1) Warranty:   It's way out of warranty---the Prev owner (bless him) bought it in 96.  i still think GM crate motors are ok;  There is a good,  at least 50% chance it was my fault.  Will explain fully in a sec.

2)EGR removed:    The main reason why the egr valve is removed is due to the fact that i can't get the valve cover off unless the egr is also removed.   i have previously tested the egr valve and found it and the associated vacuum tubing to be good.

3)"sticky" valves:
i'd like to discuss the concept of "sticky" valves in greater detail because i'm not sure i get it completely.  If the valve somehow gauged itself into the head or valve guide, thus causing a binding i could see the valve not moving----"sticking."  If, however, the valve is not moving smoothly in travel----due to say  varnish or not getting enough lubrication, then wouldn't the turning force of the engine overcome this, if the valve is "stuck" closed?   If the valve is "stuck" open, then hopefully the spring would close it?

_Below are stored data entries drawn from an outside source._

(* ===== verification/NumFp16Correct.v ===== *)
(** * NumFp16Correct: what the half precision library promises

    Arithmetic and conversions as correctly rounded operations on numbers,
    integers that saturate, comparisons that order by value, and the closure of
    the 16 bits under all of it. *)

From S2P Require Import Prelude NumBits NumFp16 NumFp16Value NumFp16Convert NumFp16Int NumFp16Arith.

(** The sign of a difference. *)
Definition diff_sign (a b : Z) : Z :=
  if Fp16ExtracSign a =? 1 - Fp16ExtracSign b then Fp16ExtracSign a else if signed a - signed b <? 0 then 1 else 0.

Lemma sign_bit v : half v -> 0 <= Fp16ExtracSign v < 2.
Proof. intros Hv. destruct (half_parts v Hv) as (s & e & m & H). rewrite (half_sign _ _ _ _ H). apply H. Qed.

Lemma rounded_half over s k N r : 0 <= over < 32768 -> 0 <= s < 2 -> rounded over s k N r -> half r.
Proof.
  intros Ho Hs [(_ & p & [Hp _] & ->)|[_ ->]]; unfold half, kFp16Max in *; lia.
Qed.

(** The numbers that overflow a half are below the limit of the conversions. *)
Lemma overflow_below_limit k : 0 <= k -> overflow_bound k < 2 ^ (41 + k).
Proof.
  intros Hk. unfold overflow_bound. replace (41 + k) with (13 + (28 + k)) by lia. rewrite (Z.pow_add_r 2 13) by lia.
  pose proof (Z.pow_pos_nonneg 2 (28 + k) ltac:(lia) ltac:(lia)). lia.
Qed.

(** What a conversion from a wider float gives for a magnitude that a half has. *)
Lemma narrowed_exact s k p r : 0 <= k -> 0 <= p <= kFp16Max -> narrowed s k (mag p * 2 ^ k) r -> r = s * 32768 + p.
Proof.
  intros Hk Hp H. pose proof (finite_below_overflow k p Hk Hp) as Hlt. pose proof (overflow_below_limit k Hk).
  destruct H as [[_ [(_ & q & Hq & ->)|[Hge _]]]|[Hge _]]; [|lia|lia].
  f_equal. by apply (nearest_unique k (mag p * 2 ^ k)), nearest_exact.
Qed.

(** C13: addition and subtraction of any two halves return, and what they return
    is the half nearest to the exact sum or difference (ties to the even one),
    with the IEEE sign of the result, or the pattern 0x7FFF with that sign from
    65520 on. *)
Theorem fp16_add_correct a b :
  half a -> half b ->
  (exists r, Fp16Add a b = Ok r /\ rounded 0x7FFF (sum_sign a b) 0 (Z.abs (signed a + signed b)) r) /\
  (exists r, Fp16Sub a b = Ok r /\ rounded 0x7FFF (diff_sign a b) 0 (Z.abs (signed a - signed b)) r).
Proof.
  intros Ha Hb. split; [by apply Fp16Add_spec|].
  destruct (Fp16Sub_spec a b Ha Hb) as (c & Hc & Ec & Es & ->). destruct (Fp16Add_spec a c Ha Hc) as (r & Er & H).
  exists r. split; [done|]. unfold sum_sign, diff_sign in *. rewrite Ec, Es, Z.add_opp_r in H. done.
Qed.

(** C14: multiplication of any two halves returns the half nearest to the exact
    product, ties to even, with the exclusive or of the signs, or 0x7FFF with
    that sign from 65520 on; denormal operands and results included. *)
Theorem fp16_mul_correct a b :
  half a -> half b ->
  exists r, Fp16Mul a b = Ok r /\
    rounded 0x7FFF (Z.lxor (Fp16ExtracSign a) (Fp16ExtracSign b)) 24 (Z.abs (signed a) * Z.abs (signed b)) r.
Proof. apply Fp16Mul_spec. Qed.

(** Below 65520 the conversions have nothing to do with overflow. *)
Lemma rounded_below over s k N r :
  N < overflow_bound k -> rounded over s k N r -> exists p, nearest k N p /\ r = s * 32768 + p.
Proof. intros HN [[_ H]|[Hge _]]; [done|lia]. Qed.

Lemma narrowed_below s k N r :
  0 <= k -> N < overflow_bound k -> narrowed s k N r -> exists p, nearest k N p /\ r = s * 32768 + p.
Proof.
  intros Hk HN [[_ H]|[Hge _]]; [by eapply rounded_below|]. pose proof (overflow_below_limit k Hk). lia.
Qed.

(** C38: assignment from a [float], a [double] or an [int32_t] whose magnitude
    is below 65520 gives the nearest half, ties to even, with the operand's
    sign; every such number has one, and the result is finite. Larger numbers,
    infinities and NaNs are not part of the statement. *)
Theorem fp16_of_number_correct f d i :
  f32_mag f < overflow_bound 125 -> f64_mag d < overflow_bound 1050 -> Z.abs i < 65520 ->
  (exists p, nearest 125 (f32_mag f) p /\ of_float f = f32_sign f * 32768 + p) /\
  (exists p, nearest 1050 (f64_mag d) p /\ of_double d = f64_sign d * 32768 + p) /\
  (exists p, nearest 0 (Z.abs i * 2 ^ 24) p /\ of_int32 i = Ok ((if i <? 0 then 1 else 0) * 32768 + p)).
Proof.
  intros Hf Hd Hi. split_and!.
  - eapply narrowed_below, of_float_narrowed; [lia|done].
  - eapply narrowed_below, of_double_narrowed; [lia|done].
  - destruct (of_int32_spec i) as (r & -> & Hr); [lia|].
    apply rounded_below in Hr as (p & Hp & ->); [by exists p|unfold overflow_bound; lia].
Qed.

(** What becomes of all other numbers: from 65520 on the result is the NaN
    pattern for floats below 131072, and the largest finite half for larger
    floats, infinities, NaNs and integers. *)
Theorem fp16_of_large_number f d i :
  - 2 ^ 31 < i < 2 ^ 31 ->
  narrowed (f32_sign f) 125 (f32_mag f) (of_float f) /\
  narrowed (f64_sign d) 1050 (f64_mag d) (of_double d) /\
  (exists r, of_int32 i = Ok r /\ rounded kFp16Max (if i <? 0 then 1 else 0) 0 (Z.abs i * 2 ^ 24) r).
Proof. intros Hi. split_and!; [apply of_float_narrowed|apply of_double_narrowed|by apply of_int32_spec]. Qed.

(** C39: a finite half converts to [float] and [double] exactly, sign of zero
    included, and either converts back to the half it came from. *)
Theorem fp16_widen_roundtrip v :
  finite v ->
  exists F D, Fp16ToFloatVal v = Ok F /\ Fp16ToDouble v = Ok D /\
    f32_mag F = Z.abs (signed v) * 2 ^ 125 /\ f64_mag D = Z.abs (signed v) * 2 ^ 1050 /\
    f32_sign F = Fp16ExtracSign v /\ f64_sign D = Fp16ExtracSign v /\
    of_float F = v /\ of_double D = v.
Proof.
  intros Hv. destruct (finite_parts v Hv) as (s & e & m & H & He).
  pose proof (ih_exp _ _ _ _ H). pose proof (ih_man _ _ _ _ H). pose proof (ih_norm _ _ _ _ H). pose proof (ih_pattern _ _ _ _ H) as Ev.
  destruct (ToFloat_spec v s e m H) as (F & EF & _ & Es & Em). destruct (ToDouble_spec v s e m H) as (D & ED & _ & Es' & Em').
  exists F, D. rewrite (half_abs _ _ _ _ H), (half_sign _ _ _ _ H), <- (mag_pattern e m) by lia.
  pose proof (of_float_narrowed F) as HF. rewrite Es, Em in HF. apply narrowed_exact in HF; [|lia|unfold kFp16Max; lia].
  pose proof (of_double_narrowed D) as HD. rewrite Es', Em' in HD. apply narrowed_exact in HD; [|lia|unfold kFp16Max; lia].
  split_and!; try done; by rewrite Ev.
Qed.

(** A finite half converts to each integer type as the nearest integer,
    ties to even, cut to the range of the type. *)
Theorem fp16_to_integer_saturates v :
  finite v ->
  Fp16ToInt8 v = Ok (clamp (-128) 127 (to_integer v)) /\ Fp16ToUInt8 v = Ok (clamp 0 255 (to_integer v)) /\
  Fp16ToInt16 v = Ok (clamp (-32768) 32767 (to_integer v)) /\ Fp16ToUInt16 v = Ok (clamp 0 65535 (to_integer v)) /\
  Fp16ToInt32 v = Ok (clamp (- 2 ^ 31) (2 ^ 31 - 1) (to_integer v)) /\ Fp16ToUInt32 v = Ok (clamp 0 (2 ^ 32 - 1) (to_integer v)).
Proof.
  intros Hv. split_and!; [by apply ToInt8_spec|by apply ToUInt8_spec|by apply ToInt16_spec|by apply ToUInt16_spec|by apply ToInt32_spec|by apply ToUInt32_spec].
Qed.

(** Infinities and NaNs become the extreme value of the signed types on
    the side of their sign, and zero or, in all three unsigned types, 255. *)
Theorem fp16_invalid_to_integer v :
  half v -> Fp16IsInvalid v = true ->
  let neg := Fp16ExtracSign v =? 1 in
  Fp16ToInt8 v = Ok (if neg then -128 else 127) /\ Fp16ToInt16 v = Ok (if neg then -32768 else 32767) /\
  Fp16ToInt32 v = Ok (if neg then - 2 ^ 31 else 2 ^ 31 - 1) /\
  Fp16ToUInt8 v = Ok (if neg then 0 else 255) /\ Fp16ToUInt16 v = Ok (if neg then 0 else 255) /\ Fp16ToUInt32 v = Ok (if neg then 0 else 255).
Proof.
  intros Hv Hi neg. pose proof (sign_bit v Hv) as Hs.
  assert (Hd : Fp16IsDenorm v = false) by (unfold Fp16IsInvalid, Fp16IsDenorm in *; apply Z.eqb_eq in Hi; by rewrite Hi).
  unfold Fp16ToInt8, Fp16ToInt16, Fp16ToInt32, Fp16ToUInt8, Fp16ToUInt16, Fp16ToUInt32. rewrite Hd, Hi. unfold neg.
  assert (Fp16ExtracSign v = 0 \/ Fp16ExtracSign v = 1) as [-> | ->] by lia; by vm_compute.
Qed.

(** The four comparisons are the comparisons of the values, the two zeros
    being equal; patterns of exponent 31 are compared as numbers too. *)
Theorem fp16_compare_correct a b :
  half a -> half b ->
  fp16_eq a b = (signed a =? signed b) /\ fp16_gt a b = (signed b <? signed a) /\
  fp16_ge a b = (signed b <=? signed a) /\ fp16_le a b = (signed a <=? signed b).
Proof.
  intros Ha Hb. unfold fp16_ge, fp16_le. rewrite !fp16_gt_spec, !fp16_eq_spec by done. split_and!; try done.
  - destruct (Z.ltb_spec (signed b) (signed a)), (Z.eqb_spec (signed a) (signed b)), (Z.leb_spec (signed b) (signed a)); lia.
  - destruct (Z.ltb_spec (signed b) (signed a)), (Z.leb_spec (signed a) (signed b)); lia.
Qed.

(** The 16 bits are closed under every operation, whatever the operands:
    sums, differences, products and conversions from floats return, and return
    16 bits; conversions to floats return 32 and 64. *)
Theorem fp16_closed a b f d :
  half a -> half b ->
  (exists r, Fp16Add a b = Ok r /\ half r) /\ (exists r, Fp16Sub a b = Ok r /\ half r) /\ (exists r, Fp16Mul a b = Ok r /\ half r) /\
  half (of_float f) /\ half (of_double d) /\
  (exists F, Fp16ToFloatVal a = Ok F /\ 0 <= F < 2 ^ 32) /\ (exists D, Fp16ToDouble a = Ok D /\ 0 <= D < 2 ^ 64).
Proof.
  intros Ha Hb.
  assert (Hadd : forall c, half c -> exists r, Fp16Add a c = Ok r /\ half r).
  { intros c Hc. destruct (Fp16Add_spec a c Ha Hc) as (r & Er & Hr). exists r. split; [done|]. eapply rounded_half; [| |exact Hr]; [lia|].
    unfold sum_sign. pose proof (sign_bit a Ha). repeat case_match; lia. }
  assert (Hnar : forall s k N r, 0 <= s < 2 -> narrowed s k N r -> half r).
  { intros s k N r Hs [[_ H]|[_ ->]]; [by apply (rounded_half 0x7FFF s k N)|unfold half, kFp16Max; lia]. }
  destruct (half_parts a Ha) as (s & e & m & H).
  split_and!; [by apply Hadd| | | | | |].
  - destruct (Fp16Sub_spec a b Ha Hb) as (c & Hc & _ & _ & ->). by apply Hadd.
  - destruct (Fp16Mul_spec a b Ha Hb) as (r & Er & Hr). exists r. split; [done|]. eapply rounded_half; [| |exact Hr]; [lia|].
    pose proof (sign_bit a Ha). pose proof (sign_bit b Hb).
    assert (Fp16ExtracSign a = 0 \/ Fp16ExtracSign a = 1) as [-> | ->] by lia; assert (Fp16ExtracSign b = 0 \/ Fp16ExtracSign b = 1) as [-> | ->] by lia; by vm_compute.
  - apply (Hnar (f32_sign f) 125 (f32_mag f)); [apply Z.mod_pos_bound; lia|apply of_float_narrowed].
  - apply (Hnar (f64_sign d) 1050 (f64_mag d)); [apply Z.mod_pos_bound; lia|apply of_double_narrowed].
  - destruct (ToFloat_spec a s e m H) as (F & EF & HF & _). by exists F.
  - destruct (ToDouble_spec a s e m H) as (D & ED & HD & _). by exists D.
Qed.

What happened as i was turning the engine by hand was that i observed (to the best of my present mechanical ability/knowledge) that all 16 valves have normal travel and return.  This is including #4's exhaust valve;  i did not realize the pushrod was bent until i actually tried to adjust/tighten it.   This leads me to believe that the spring is good and that, hopefully, the valve itself is ok and not binding/sticking.

4) i checked with a flashlite and it looks ok and the lifter looks ok.

5) improper adjustment, over-reving as the most likely causes:
i would like to add that this engine rarely sees more than 3000rpm.  OK, last summer i did make a 1/4 run just to see what it could do but even then it was doubtful that the engine went past 5000.  And plus, it was last summer and surely the problem would have surfaced back then, not in december?

Improper adjustment:
After doing some thinking about it, and this is really getting deep into it.  What happened[and this is yet another long, out-to-lunch, neurotic post(do we see a pattern here?) dealing with a separate problem] was, and i don't know if i had posted it here.  But i definitely posted at this site:
http://www.chevelles.com/forums/showthread.php?t=141929

What happened in this case was when i first got the truck, there was white smoke coming out of the right side tailpipe only.  It turned out that the vacuum modulator on the trans was leaking and causing this.  Due to my poor diagnoising ability (i will address this when this present problem is done and taken care of) one of the things i did, among others before i found out what the real problem was, was to replace the right side head gasket----the same side cyl #4 or on---do you see where i am going with this?  This was 2 yrs ago.

i surmize that when i put the right side head back on i may have probably not adjusted #4's exhaust rocker correctly.  i did notice some backfireing after this "repair" was made but i discounted that to ignition wires.  The backfire was not there before the gasket change was made.  Then, occasionally there would be a miss at idle.  i did not think this was a big thing.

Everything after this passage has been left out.